● **Work to be completed**
The answer must be every line from the entries below that contains "BadValue".

● **Saved entries**
(** * Safety monitors and UPS benchmark of cm5-local-scripts

    A shallow embedding of
      - [src/safety-scripts/pct2075_safety.py]  (module [Pct2075]),
      - [src/scripts/mcp9601_safety.py]         (module [Mcp9601]),
      - [src/scripts/ina219_safety.py]          (module [Ina219]),
      - [src/scripts/ups_benchmark.py]          (module [UpsBenchmark]).

    Python [float]s are IEEE-754 binary64 values: they are embedded as the
    kernel's primitive floats, whose operations are specified by
    [FloatAxioms] against [SpecFloat].  Python [int]s are unbounded: [Z]. *)

From Stdlib Require Import ZArith List Bool String Ascii Lia Floats.
From Stdlib Require Import Reals Lra.
Import ListNotations.

#[local] Set Warnings "-inexact-float,-register-all".
#[local] Open Scope Z_scope.

(** ** Python's float operators *)

Module Py.

(** [a < b], [a <= b], [a > b], [a >= b] on floats: the IEEE comparisons,
    all false as soon as one side is a NaN. *)
Definition lt (a b : float) : bool := PrimFloat.ltb a b.
Definition le (a b : float) : bool := PrimFloat.leb a b.
Definition gt (a b : float) : bool := PrimFloat.ltb b a.
Definition ge (a b : float) : bool := PrimFloat.leb b a.

(** [min(a, b)] and [max(a, b)] keep their first argument unless the second
    is strictly smaller (larger). *)
Definition min (a b : float) : float := if lt b a then b else a.
Definition max (a b : float) : float := if gt b a then b else a.

(** [a / b] raises [ZeroDivisionError] when [b] is a zero. *)
Definition div (a b : float) : option float :=
  if PrimFloat.eqb b 0%float then None else Some (a / b)%float.

(** The float nearest to an [int], ties to even; an infinity when the [int]
    is beyond the range of floats. *)
Definition float_of_int (z : Z) : float :=
  SF2Prim (binary_normalize prec emax z 0 false).

(** An [int] used where a float is expected ([float(z)], [x * z]) is
    converted to the nearest float; beyond the range of floats Python
    raises [OverflowError]: [None]. *)
Definition converted (z : Z) : option float :=
  let f := float_of_int z in
  if PrimFloat.is_infinity f then None else Some f.

End Py.

(** ** What the three monitoring loops share

    The three scripts repeat the same text for the failure counter, the
    shutdown command and the shape of the loop. *)

Module Monitor.

Definition MAX_CONSECUTIVE_FAILURES : Z := 5.

(** What one evaluation of a reading decides. *)
Inductive Action := NoAction | WarnRaised | WarnCleared | Shutdown.

(** Why [main] gave up before its loop. *)
Inductive StartupError :=
| ConfigFileMissing
| SectionMissing
| BadValue (field : string)
| ThresholdOrder
| CellCountRange
| BadThermocoupleType
| SensorInitFailed
| UncaughtException.

(** What a run leaves behind, in order. *)
Inductive Event :=
| Startup (e : StartupError)   (* [logger.error] of a startup check *)
| Started                      (* [logger.info("Starting ...")] *)
| Act (a : Action)             (* a reading evaluated *)
| ShutdownCmdFailed            (* [logger.error("Failed to initiate shutdown")] *)
| ReadError (n : Z)            (* [logger.error("Failed to read sensor (n/5)")] *)
| CriticalFailure.             (* [logger.critical("Sensor read failed 5 consecutive times")] *)

(** The loop's local variables. *)
Record LoopState := {
  consecutive_failures : Z;
  warning_logged : bool
}.

Definition initial : LoopState :=
  {| consecutive_failures := 0; warning_logged := false |}.

(** How [subprocess.run(["shutdown", "-h", "+1", ...], check=True)] ends. *)
Inductive CmdResult := CmdOk | CmdCalledProcessError | CmdOtherException.

(** Where the process is after an iteration. *)
Inductive Next := Continue (st : LoopState) | Exited (code : Z).

(** The [except Exception] block of the loop. *)
Definition on_failure (st : LoopState) : list Event * Next :=
  let n := consecutive_failures st + 1 in
  if MAX_CONSECUTIVE_FAILURES <=? n
  then ([ReadError n; CriticalFailure],
        Continue {| consecutive_failures := 0; warning_logged := warning_logged st |})
  else ([ReadError n],
        Continue {| consecutive_failures := n; warning_logged := warning_logged st |}).

(** [trigger_shutdown(reason); time.sleep(70); sys.exit(1)], inside the
    loop's [try]: [trigger_shutdown] catches [CalledProcessError] only, any
    other exception of [subprocess.run] reaches the loop's [except]. *)
Definition shutdown_path (st : LoopState) (c : CmdResult) : list Event * Next :=
  match c with
  | CmdOk => ([Act Shutdown], Exited 1)
  | CmdCalledProcessError => ([Act Shutdown; ShutdownCmdFailed], Exited 1)
  | CmdOtherException =>
      let '(evs, nx) := on_failure st in (Act Shutdown :: evs, nx)
  end.

(** The tail of the hysteresis: the [if]/[else] on the warning threshold. *)
Definition warn_path (crossed : bool) (warned : bool) : Action * bool :=
  if crossed
  then (if negb warned then (WarnRaised, true) else (NoAction, warned))
  else (if warned then (WarnCleared, false) else (NoAction, warned)).

Section Loop.

Variables Config Input : Type.
Variable iteration : Config -> LoopState -> Input -> list Event * Next.

(** [while True]: one iteration per input, until the process exits; the
    inputs are what the sensor (and the shutdown command) will answer. *)
Fixpoint run (cfg : Config) (st : LoopState) (inputs : list Input)
  : list Event * Next :=
  match inputs with
  | [] => ([], Continue st)
  | i :: rest =>
      let '(evs, nx) := iteration cfg st i in
      match nx with
      | Continue st' =>
          let '(evs', nx') := run cfg st' rest in (evs ++ evs', nx')
      | Exited c => (evs, Exited c)
      end
  end.

End Loop.

(** The actions of a trace, and how many critical escalations it holds. *)
Definition actions (evs : list Event) : list Action :=
  flat_map (fun e => match e with Act a => [a] | _ => [] end) evs.

Definition is_critical (e : Event) : bool :=
  match e with CriticalFailure => true | _ => false end.

Definition criticals (evs : list Event) : nat :=
  List.length (filter is_critical evs).

Definition final_state (r : list Event * Next) : option LoopState :=
  match snd r with Continue st => Some st | Exited _ => None end.

(** *** Reading the configuration

    What [yaml.safe_load] gives: [None] (an empty file, a name with nothing
    after its colon), a boolean, a number, a string, a sequence or a
    mapping, the values of YAML's core schema (dates and values under an
    explicit tag are left out).  A mapping is held by its entries under
    string keys: the scripts look up strings only, and an entry under
    another key is never found. *)

Inductive pyval :=
| PyNone
| PyBool (b : bool)
| PyInt (z : Z)
| PyFloat (f : float)
| PyStr (s : string)
| PyList (l : list pyval)
| PyDict (d : list (string * pyval)).

Definition dict := list (string * pyval).

Fixpoint lookup {A : Type} (d : list (string * A)) (key : string) : option A :=
  match d with
  | [] => None
  | (k, v) :: rest => if String.eqb k key then Some v else lookup rest key
  end.

(** [config.get(key, default)] *)
Definition get (d : dict) (key : string) (default : pyval) : pyval :=
  match lookup d key with Some v => v | None => default end.

(** A call returns, raises [TypeError] or [ValueError] (which the scripts
    catch and report), or raises something else (which nothing catches). *)
Inductive Raises (A : Type) :=
| Returns (a : A)
| ValueOrTypeError
| OtherException.

Arguments Returns {A} a.
Arguments ValueOrTypeError {A}.
Arguments OtherException {A}.

(** The builtins on strings, which are Python's and not this repository's. *)
Record Builtins := {
  str_to_float : string -> option float;   (* [float(s)], [None]: ValueError *)
  str_to_int : Z -> string -> option Z;    (* [int(s, base)], [None]: ValueError *)
  str_upper : pyval -> string              (* [str(v).upper()] *)
}.

(** [float(v)]: [TypeError] for [None], a sequence and a mapping,
    [OverflowError] for an [int] beyond the range of floats. *)
Definition py_float (B : Builtins) (v : pyval) : Raises float :=
  match v with
  | PyNone | PyList _ | PyDict _ => ValueOrTypeError
  | PyBool b => Returns (if b then 1 else 0)%float
  | PyInt z =>
      match Py.converted z with Some f => Returns f | None => OtherException end
  | PyFloat f => Returns f
  | PyStr s =>
      match str_to_float B s with Some f => Returns f | None => ValueOrTypeError end
  end.

(** [int(v)]: a float is truncated towards zero ([ValueError] for a NaN,
    [OverflowError] for an infinity). *)
Definition py_int (B : Builtins) (v : pyval) : Raises Z :=
  match v with
  | PyNone | PyList _ | PyDict _ => ValueOrTypeError
  | PyBool b => Returns (if b then 1 else 0)
  | PyInt z => Returns z
  | PyFloat f =>
      match Prim2SF f with
      | S754_nan => ValueOrTypeError
      | S754_infinity _ => OtherException
      | S754_zero _ => Returns 0
      | S754_finite s m e =>
          Returns (cond_Zopp s (if 0 <=? e then Z.shiftl (Zpos m) e
                               else Z.shiftr (Zpos m) (- e)))
      end
  | PyStr s =>
      match str_to_int B 10 s with Some z => Returns z | None => ValueOrTypeError end
  end.

(** Startup either fails with its reason or goes on with a value. *)
Definition Start (A : Type) : Type := StartupError + A.

Definition bind {A B : Type} (m : Start A) (k : A -> Start B) : Start B :=
  match m with inl e => inl e | inr a => k a end.

Notation "x <- m ;; k" := (bind m (fun x => k))
  (at level 61, m at next level, right associativity).

(** A coercion inside [main]'s [try]: its [ValueError] names the field and
    ends the process, any other exception ends it uncaught. *)
Definition coerced {A : Type} (field : string) (r : Raises A) : Start A :=
  match r with
  | Returns a => inr a
  | ValueOrTypeError => inl (BadValue field)
  | OtherException => inl UncaughtException
  end.

(** The configuration file as [load_config] finds it. *)
Inductive ConfigFile :=
| Missing                   (* [CONFIG_PATH.exists()] is false *)
| Unreadable                (* [open] or [yaml.safe_load] raises *)
| Parsed (config : pyval).  (* what [yaml.safe_load] returns *)

(** [sub in s] on strings. *)
Fixpoint contains (sub s : string) : bool :=
  String.prefix sub s
  || match s with
     | EmptyString => false
     | String _ rest => contains sub rest
     end.

(** [key in config] for a string [key]: a key of a mapping, an item of a
    sequence, a part of a string; [None] is the [TypeError] of a value that
    holds nothing. *)
Definition py_in (key : string) (config : pyval) : option bool :=
  match config with
  | PyDict d => Some (match lookup d key with Some _ => true | None => false end)
  | PyList l =>
      Some (existsb (fun v => match v with
                              | PyStr s => String.eqb s key
                              | _ => false
                              end) l)
  | PyStr s => Some (contains key s)
  | PyNone | PyBool _ | PyInt _ | PyFloat _ => None
  end.

(** [config[key]] for a string [key] that is [in config]: the value of a
    mapping; [None] is the [TypeError] of the index of a sequence or of a
    string. *)
Definition py_getitem (config : pyval) (key : string) : option pyval :=
  match config with
  | PyDict d => lookup d key
  | _ => None
  end.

● **Your response**
| BadValue (field : string)
  | ValueOrTypeError => inl (BadValue field)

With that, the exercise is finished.